The most expensive film to be made in India, with a budget of $72 million, “RRR” has collected over $175 million worldwide, to become the third highest-grossing Indian film of all time. The second highest is Rajamouli’s “Bahubali 2: The Conclusion,” in 2017, a sequel to the 2015 film. The success of the “Bahubali” franchise across India, cutting across barriers of languages and cultures, started the trend of pan-Indian films in the country. It is now a term used to describe a mainstream commercial film that simultaneously releases in multiple Indian languages, such as Telugu, Tamil, Malayalam, Kannada and Hindi, and appeals to all audiences across India.

However, in the politically charged climate of India, at a time when nationalistic films are on the rise, a section of the society has criticized “RRR” for the use of Hindu religious iconography. In the climax of the film, Raju’s character dons the look of Lord Rama — in saffron clothing with bow and arrows — to fight the British. (However, this isn’t the first time that Raju’s character has been mythologized in cinema. The 1974 Telugu film “Alluri Seetharama Raju,” starring superstar Krishna, portrayed him in a similar fashion.)

It has also been pointed out that the song “Etthara Jenda,” which plays during the end credits and honors several Indian freedom fighters, excludes three key figures, Jawaharlal Nehru, Mahatma Gandhi and Dr. B. R. Ambedkar, whose politics do not align with that of the Hindu right wing.

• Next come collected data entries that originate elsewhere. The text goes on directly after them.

(** [x + x] is a shift by one. *)
Lemma double_identity op op2 a b e2 w t rest :  typeOfPrimop op = BINARY t t t -> typeOfPrimop op2 = BINARY t Ity_I8 t -> width t = w -> 1 < w ->
  (∀ x y, eval_binop op x y = Some (add w x y)) -> (∀ x y, eval_binop op2 x y = shift shl w x y) ->
  good op a b -> (rest = Ret e2 -> refines (Iex_Binop op a b) e2) ->
  if_same env a b (Ret (Iex_Binop op2 a (Iex_Const (Ico_U8 1)))) rest = Ret e2 -> refines (Iex_Binop op a b) e2.
Proof.
  intros Hop Hop2 Hw Hw1 Hev Hev2 Hg Hrest [[Hs [= <-]]|H]%if_same_inv; [|auto].
  destruct (good_left _ _ _ _ _ _ Hg Hop) as (Hta & Hty & Hfa).
  eapply same_instead; [done|done| | | |  |done].
  - cbn [tcExpr]. unfold args_match. rewrite Hta, Hop2. cbn [BINARY snd fmap list_fmap typeOfIRExpr typeOfIRConst].
    rewrite Hty. by rewrite bool_decide_true.
  - cbn [typeOfIRExpr]. by rewrite Hop2.
  - cbn [flatExpr isIRAtom]. destruct Hg as [_ Hfl]. cbn [flatExpr] in Hfl. b2p. by rewrite H.
  - intros tmps s x z Hx Hr. rewrite Hev. intros [= <-]. cbn [eval]. rewrite Hx, Hop2. cbn [mbind option_bind].
    change (wrap (width (typeOfIRConst (Ico_U8 1))) (value_of_const (Ico_U8 1))) with 1.
    rewrite Hev2. unfold shift. replace (1 <? w) with true by lia. cbn [fmap option_fmap option_map BINARY fst].
    do 2 f_equal. unfold shl, add. f_equal. lia.
Qed.
Lemma assignedOnce_Temp_spec t dc dc' : counts_ok dc -> assignedOnce_Temp t dc = Some dc' ->
  counts_ok dc' ∧ length dc' = length dc ∧ 0 <= t < Z.of_nat (length dc) ∧ ¬ defined dc t ∧
  ∀ u, defined dc' u <-> u = t ∨ defined dc u.
Proof.
  intros Hok. unfold assignedOnce_Temp. destruct ((t <? 0) || _) eqn:Hr0; [done|]. cbv zeta. destruct (1 <? _) eqn:Hc; [done|]. intros [= <-].
  assert (0 <= t < Z.of_nat (length dc)) as Hr by lia.
  rewrite list_lookup_total_insert_eq in Hc by lia.
  destruct (lookup_lt_is_Some_2 dc (Z.to_nat t)) as [n Hn]; [lia|].
  pose proof (list_lookup_total_correct _ _ _ Hn) as Ht. pose proof (Forall_lookup_1 _ _ _ _ Hok Hn) as Hn0. cbn in Hn0.
  rewrite Ht in Hc |- *. split; [apply Forall_insert; [done|lia]|]. split; [by rewrite length_insert|]. split; [done|]. split.
  - unfold defined, useBeforeDef_Temp. rewrite Ht. intros Hd. b2p. lia.
  - intros u. unfold defined, useBeforeDef_Temp. rewrite length_insert. destruct (decide (u = t)) as [->|Hne].
    + rewrite list_lookup_total_insert_eq by lia. split; [by left|]. intros _. rewrite !andb_true_iff. lia.
    + destruct (Z.leb_spec 0 u); [|naive_solver]. rewrite list_lookup_total_insert_ne by lia. naive_solver.
Qed.

Lemma assignedOnce_Stmt_spec st dc dc' : counts_ok dc -> assignedOnce_Stmt st dc = Some dc' ->
  counts_ok dc' ∧ length dc' = length dc ∧ NoDup (defs st) ∧
  (∀ t, t ∈ defs st -> 0 <= t < Z.of_nat (length dc) ∧ ¬ defined dc t) ∧
  ∀ u, defined dc' u <-> u ∈ defs st ∨ defined dc u.
Proof.
  intros Hok.
  assert (∀ t, assignedOnce_Temp t dc = Some dc' -> counts_ok dc' ∧ length dc' = length dc ∧ NoDup [t] ∧
    (∀ u, u ∈ [t] -> 0 <= u < Z.of_nat (length dc) ∧ ¬ defined dc u) ∧ ∀ u, defined dc' u <-> u ∈ [t] ∨ defined dc u) as Hone.
  { intros t (H1 & H2 & H3 & H4 & H5)%assignedOnce_Temp_spec; [|done]. split_and!; [done|done|apply NoDup_singleton| |].
    - by intros u ->%list_elem_of_singleton.
    - intros u. by rewrite H5, list_elem_of_singleton. }
  assert (Some dc = Some dc' -> counts_ok dc' ∧ length dc' = length dc ∧ NoDup (A := Z) [] ∧
    (∀ u, u ∈ [] -> 0 <= u < Z.of_nat (length dc) ∧ ¬ defined dc u) ∧ ∀ u, defined dc' u <-> u ∈ [] ∨ defined dc u) as Hnil.
  { intros [= <-]. split_and!; [done|done|constructor| |]; intros u.
    - intros H. by apply elem_of_nil in H.
    - rewrite elem_of_nil. naive_solver. }
  destruct st; cbn [assignedOnce_Stmt defs]; auto.
  - destruct (negb (oldHi cas =? IRTemp_INVALID)); cbn [mbind option_bind app]; [|apply Hone].
    destruct (assignedOnce_Temp (oldHi cas) dc) as [dc1|] eqn:E1; [|done]. cbn [mbind option_bind].
    apply assignedOnce_Temp_spec in E1 as (A1 & A2 & A3 & A4 & A5); [|done].
    intros (B1 & B2 & B3 & B4 & B5)%assignedOnce_Temp_spec; [|done]. rewrite A5 in B4. rewrite A2 in *.
    split_and!; [done|done| | |].
    + apply NoDup_cons. split; [|apply NoDup_singleton]. rewrite list_elem_of_singleton. naive_solver.
    + intros u. rewrite elem_of_cons, list_elem_of_singleton. naive_solver.
    + intros u. rewrite B5, A5, elem_of_cons, list_elem_of_singleton. tauto.
  - destruct (negb (d_tmp d =? IRTemp_INVALID)); auto.
Qed.

(** ** Statements that differ in their expressions *)

Section Rel.
Context (R : IRExpr -> IRExpr -> Prop).

Definition arg_rel (a b : IRExpr) : Prop :=
  if is_IRExpr_VECRET_or_GSPTR a then b = a else is_IRExpr_VECRET_or_GSPTR b = false ∧ R a b.

Inductive stmt_rel : IRStmt -> IRStmt -> Prop :=
  | rel_NoOp : stmt_rel Ist_NoOp Ist_NoOp
  | rel_IMark a l d : stmt_rel (Ist_IMark a l d) (Ist_IMark a l d)
  | rel_AbiHint b b' l n n' : R b b' -> R n n' -> stmt_rel (Ist_AbiHint b l n) (Ist_AbiHint b' l n')
  | rel_Put o e e' : R e e' -> stmt_rel (Ist_Put o e) (Ist_Put o e')
  | rel_PutI d i i' b e e' : R i i' -> R e e' -> stmt_rel (Ist_PutI d i b e) (Ist_PutI d i' b e')
  | rel_WrTmp t e e' : R e e' -> stmt_rel (Ist_WrTmp t e) (Ist_WrTmp t e')
  | rel_Store en a a' e e' : R a a' -> R e e' -> stmt_rel (Ist_Store en a e) (Ist_Store en a' e')
  | rel_StoreG en a a' e e' g g' : R a a' -> R e e' -> R g g' -> stmt_rel (Ist_StoreG en a e g) (Ist_StoreG en a' e' g')
  | rel_LoadG en c t a a' x x' g g' : R a a' -> R x x' -> R g g' ->
      stmt_rel (Ist_LoadG en c t a x g) (Ist_LoadG en c t a' x' g')
  | rel_CAS oh ol en a a' eh eh' el el' dh dh' dl dl' :
      R a a' -> option_Forall2 R eh eh' -> R el el' -> option_Forall2 R dh dh' -> R dl dl' ->
      stmt_rel (Ist_CAS {| oldHi := oh; oldLo := ol; cas_end := en; cas_addr := a; expdHi := eh; expdLo := el;
                           dataHi := dh; dataLo := dl |})
               (Ist_CAS {| oldHi := oh; oldLo := ol; cas_end := en; cas_addr := a'; expdHi := eh'; expdLo := el';
                           dataHi := dh'; dataLo := dl' |})
  | rel_LLSC en t a a' d d' : R a a' -> option_Forall2 R d d' -> stmt_rel (Ist_LLSC en t a d) (Ist_LLSC en t a' d')
  | rel_Dirty cee g g' args args' t fx a a' n l :
      R g g' -> Forall2 arg_rel args args' -> option_Forall2 R (addr_of fx a) (addr_of fx a') ->
      stmt_rel (Ist_Dirty {| d_cee := cee; d_guard := g; d_args := args; d_tmp := t; d_mFx := fx; d_mAddr := a;
                             d_mSize := n; d_fxState := l |})
               (Ist_Dirty {| d_cee := cee; d_guard := g'; d_args := args'; d_tmp := t; d_mFx := fx; d_mAddr := a';
                             d_mSize := n; d_fxState := l |})
  | rel_MBE ev : stmt_rel (Ist_MBE ev) (Ist_MBE ev)
  | rel_Exit g g' jk d o : R g g' -> stmt_rel (Ist_Exit g jk d o) (Ist_Exit g' jk d o).

Lemma stmt_rel_defs st st' : stmt_rel st st' -> defs st = defs st'.
Proof. by destruct 1. Qed.
End Rel.

Lemma option_Forall2_impl {A} (R R' : A -> A -> Prop) x y : (∀ a b, R a b -> R' a b) ->
  option_Forall2 R x y -> option_Forall2 R' x y.
Proof. intros H. destruct 1; constructor; auto. Qed.

Lemma stmt_rel_impl (R R' : IRExpr -> IRExpr -> Prop) st st' :
  (∀ e e', R e e' -> R' e e') -> stmt_rel R st st' -> stmt_rel R' st st'.
Proof.
  intros H. destruct 1; constructor; auto; try (eapply option_Forall2_impl; [exact H|done]).
  eapply Forall2_impl; [done|]. intros x y. unfold arg_rel. destruct (is_IRExpr_VECRET_or_GSPTR x); naive_solver.
Qed.

Section ExecRel.
Context `{M : Machine St} `{E : Effects St} (te te' : IRTypeEnv).
(* ===== verification/IrCprop.v ===== *)
(** * Propagation of copies and constants

    vg/VEX/priv/ir_opt.c from [subst_Expr] to [cprop_BB]: the substitution of temporaries
    that are known to be other temporaries or constants, the folding of what results, and
    the pass over a block, which drops the assignments that it propagates and turns
    guarded loads whose guard is true into loads.

    The array [env] of [n_tmps] entries is a map, as in IrFold.v, with a check of the
    index. *)

From Stdlib Require Import String.
From stdpp Require Import gmap strings functions.
From S2P Require Import Prelude Lanes VexIR IrFold IrFoldConst IrFoldSound IrStmt.
Local Open Scope Z_scope.

(** * Definitions *)

Definition env_get (n_tmps : Z) (env : Env) (tmp : Z) : outcome (option IRExpr) :=
  if (0 <=? tmp) && (tmp <? n_tmps) then Ret (env !! tmp) else Fault OutOfBounds.

Definition is_F64i (con : IRConst) : bool := match con with Ico_F64i _ => true | _ => false end.

Section Cprop.
Context (n_tmps : Z).
Implicit Types (env : Env).

Fixpoint subst_Expr env (ex : IRExpr) : outcome IRExpr :=
  match ex with
  | Iex_RdTmp tmp =>
      rhs ← env_get n_tmps env tmp;
      match rhs with
      | Some (Iex_RdTmp t) => Ret (Iex_RdTmp t)
      | Some (Iex_Const con) => if negb (is_F64i con) then Ret (Iex_Const con) else Ret ex
      | _ => Ret ex
      end
  | Iex_Const _ | Iex_Get _ _ => Ret ex
  | Iex_GetI descr ix bias =>
      _ ← vg_assert (isIRAtom ix);
      ix ← subst_Expr env ix; Ret (Iex_GetI descr ix bias)
  | Iex_Qop op arg1 arg2 arg3 arg4 =>
      _ ← vg_assert (isIRAtom arg1); _ ← vg_assert (isIRAtom arg2);
      _ ← vg_assert (isIRAtom arg3); _ ← vg_assert (isIRAtom arg4);
      arg1 ← subst_Expr env arg1; arg2 ← subst_Expr env arg2;
      arg3 ← subst_Expr env arg3; arg4 ← subst_Expr env arg4; Ret (Iex_Qop op arg1 arg2 arg3 arg4)
  | Iex_Triop op arg1 arg2 arg3 =>
      _ ← vg_assert (isIRAtom arg1); _ ← vg_assert (isIRAtom arg2); _ ← vg_assert (isIRAtom arg3);
      arg1 ← subst_Expr env arg1; arg2 ← subst_Expr env arg2;
      arg3 ← subst_Expr env arg3; Ret (Iex_Triop op arg1 arg2 arg3)
  | Iex_Binop op arg1 arg2 =>
      _ ← vg_assert (isIRAtom arg1); _ ← vg_assert (isIRAtom arg2);
      arg1 ← subst_Expr env arg1; arg2 ← subst_Expr env arg2; Ret (Iex_Binop op arg1 arg2)
  | Iex_Unop op arg =>
      _ ← vg_assert (isIRAtom arg);
      arg ← subst_Expr env arg; Ret (Iex_Unop op arg)
  | Iex_Load en ty addr =>
      _ ← vg_assert (isIRAtom addr);
      addr ← subst_Expr env addr; Ret (Iex_Load en ty addr)
  | Iex_CCall cee retty args =>
      args2 ← mapM (fun a => _ ← vg_assert (isIRAtom a); subst_Expr env a) args;
      Ret (Iex_CCall cee retty args2)
  | Iex_ITE cond iftrue iffalse =>
      _ ← vg_assert (isIRAtom cond); _ ← vg_assert (isIRAtom iftrue); _ ← vg_assert (isIRAtom iffalse);
      cond ← subst_Expr env cond; iftrue ← subst_Expr env iftrue;
      iffalse ← subst_Expr env iffalse; Ret (Iex_ITE cond iftrue iffalse)
  | Iex_Binder _ | Iex_VECRET | Iex_GSPTR => Fault Panic
  end.

(** [fold_Expr(f_env, subst_Expr(s_env, ex))]. *)
Definition subst_fold (doFolding : bool) env (ex : IRExpr) : outcome IRExpr :=
  ex ← subst_Expr env ex; fold_Expr (if doFolding then Some env else None) ex.

(** The same for an expression that may be NULL. *)
Definition subst_fold_opt (doFolding : bool) env (ex : option IRExpr) : outcome (option IRExpr) :=
  match ex with Some ex => Some <$> subst_fold doFolding env ex | None => Ret None end.

(** A guard that has become a constant: [vassert(con->tag == Ico_U1)], and its value. *)
Definition const_guard (guard : IRExpr) : outcome (option bool) :=
  match guard with
  | Iex_Const con => _ ← vg_assert (same_const_tag con (Ico_U1 false)); Ret (Some (con_U1 con))
  | _ => Ret None
  end.

Definition subst_dirty_arg (doFolding : bool) env (arg : IRExpr) : outcome IRExpr :=
  if negb (is_IRExpr_VECRET_or_GSPTR arg) then _ ← vg_assert (isIRAtom arg); subst_fold doFolding env arg
  else Ret arg.

Definition subst_and_maybe_fold_Stmt (doFolding : bool) env (st : IRStmt) : outcome IRStmt :=
  let sf := subst_fold doFolding env in
  match st with
  | Ist_AbiHint base len nia =>
      _ ← vg_assert (isIRAtom base); _ ← vg_assert (isIRAtom nia);
      base ← sf base; nia ← sf nia; Ret (Ist_AbiHint base len nia)
  | Ist_Put offset data => _ ← vg_assert (isIRAtom data); data ← sf data; Ret (Ist_Put offset data)
  | Ist_PutI descr ix bias data =>
      _ ← vg_assert (isIRAtom ix); _ ← vg_assert (isIRAtom data);
      ix ← sf ix; data ← sf data; Ret (Ist_PutI descr ix bias data)
  | Ist_WrTmp tmp data => data ← sf data; Ret (Ist_WrTmp tmp data)
  | Ist_Store en addr data =>
      _ ← vg_assert (isIRAtom addr); _ ← vg_assert (isIRAtom data);
      addr ← sf addr; data ← sf data; Ret (Ist_Store en addr data)
  | Ist_StoreG en addr data guard =>
      _ ← vg_assert (isIRAtom addr); _ ← vg_assert (isIRAtom data); _ ← vg_assert (isIRAtom guard);
      faddr ← sf addr; fdata ← sf data; fguard ← sf guard;
      c ← const_guard fguard;
      match c with
      | Some false => Ret Ist_NoOp
      | Some true => Ret (Ist_Store en faddr fdata)
      | None => Ret (Ist_StoreG en faddr fdata fguard)
      end
  | Ist_LoadG en cvt dst addr alt guard =>
      _ ← vg_assert (isIRAtom addr); _ ← vg_assert (isIRAtom alt); _ ← vg_assert (isIRAtom guard);
      faddr ← sf addr; falt ← sf alt; fguard ← sf guard;
      c ← const_guard fguard;
      match c with
      | Some false => Ret (Ist_WrTmp dst falt)
      | _ => Ret (Ist_LoadG en cvt dst faddr falt fguard)
      end
  | Ist_CAS cas =>
      _ ← vg_assert (isIRAtom (cas_addr cas)); _ ← vg_assert (null_or isIRAtom (expdHi cas));
      _ ← vg_assert (isIRAtom (expdLo cas)); _ ← vg_assert (null_or isIRAtom (dataHi cas));
      _ ← vg_assert (isIRAtom (dataLo cas));
      addr2 ← sf (cas_addr cas); expdHi2 ← subst_fold_opt doFolding env (expdHi cas);
      expdLo2 ← sf (expdLo cas); dataHi2 ← subst_fold_opt doFolding env (dataHi cas);
      dataLo2 ← sf (dataLo cas);
      Ret (Ist_CAS {| oldHi := oldHi cas; oldLo := oldLo cas; cas_end := cas_end cas; cas_addr := addr2;
                      expdHi := expdHi2; expdLo := expdLo2; dataHi := dataHi2; dataLo := dataLo2 |})
  | Ist_LLSC en result addr storedata =>
      _ ← vg_assert (isIRAtom addr); _ ← vg_assert (null_or isIRAtom storedata);
      addr ← sf addr; storedata ← subst_fold_opt doFolding env storedata;
      Ret (Ist_LLSC en result addr storedata)
  | Ist_Dirty d =>
      mAddr2 ← (match d_mFx d with
                | Ifx_None => Ret (d_mAddr d)
                | _ => match d_mAddr d with
                       | Some a => _ ← vg_assert (isIRAtom a); a ← sf a; Ret (Some a)
                       | None => Fault NullDeref
                       end
                end);
      _ ← vg_assert (isIRAtom (d_guard d)); guard2 ← sf (d_guard d);
      args2 ← mapM (subst_dirty_arg doFolding env) (d_args d);
      Ret (Ist_Dirty {| d_cee := d_cee d; d_guard := guard2; d_args := args2; d_tmp := d_tmp d; d_mFx := d_mFx d;
                        d_mAddr := mAddr2; d_mSize := d_mSize d; d_fxState := d_fxState d |})
  | Ist_IMark addr len delta => Ret (Ist_IMark addr len delta)
  | Ist_NoOp => Ret Ist_NoOp
  | Ist_MBE event => Ret (Ist_MBE event)
  | Ist_Exit guard jk dst offsIP =>
      _ ← vg_assert (isIRAtom guard);
      fcond ← sf guard;
      c ← const_guard fcond;
      match c with
      | Some false => Ret Ist_NoOp
      | _ => Ret (Ist_Exit fcond jk dst offsIP)
      end
  end.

“There’s a difference between the two. From what Bollywood does, it’s very obvious that they’re trying to please a certain section of the audience. But Rajamouli has repeatedly said that he grew up with the epics of Ramayana, Mahabharata and tales of Amar Chitra Katha. So I don’t think Rajamouli is playing to the gallery. He genuinely believes in certain things; whether they may be progressive or regressive is a separate discussion,” said Rajendran. (Amar Chitra Katha is a series of Indian comics and graphic novels on religious legends and epics, historical figures, folktales and cultural stories.)

Gond journalist and critic Akash Poyam, writing for the Indian magazine Caravan, described the last scene of the film as “dehumanizing and appropriative.” In the scene, the slogan “Jal, Jangal, Zameen” (Water, Forest, Land) is shown as being inscribed by Raju. However, in real life, this slogan was Komaram Bheem’s contribution, which has been vital to Adivasi (tribal) activism to this day. Moreover, in the film, Bheem is portrayed as a simple tribal person who could not understand the greater vision of Sitarama, an upper caste Hindu man. Hence, the film has been criticized for reinforcing caste hegemony.

However, in the international imagination, where Indian movies are synonymous with Bollywood, the Mumbai-based, Hindi-language film industry, this is a notable moment, because India is home to more than 20 regional-language film industries. “As somebody who watches a lot of Indian films, I don’t think this is the greatest film that our country has produced. However, there is a fair amount of jealousy that a filmmaker from the Telugu film industry has done something that Bollywood could never achieve,” said Rajendran. “Rajamouli is not an intellectual filmmaker. He doesn’t position himself as one either. He’s a very mainstream, commercial filmmaker, and he’s very unapologetic about that.”

A few years ago, when Rajamouli’s cinema cut across barriers of language and culture in India, it created a moment etched in India’s cinematic history and established Rajamouli as one of the biggest filmmakers in the country. Now with “RRR” crossing all international boundaries and becoming a cultural phenomenon, he has once again provided Indian cinema with one of its biggest events.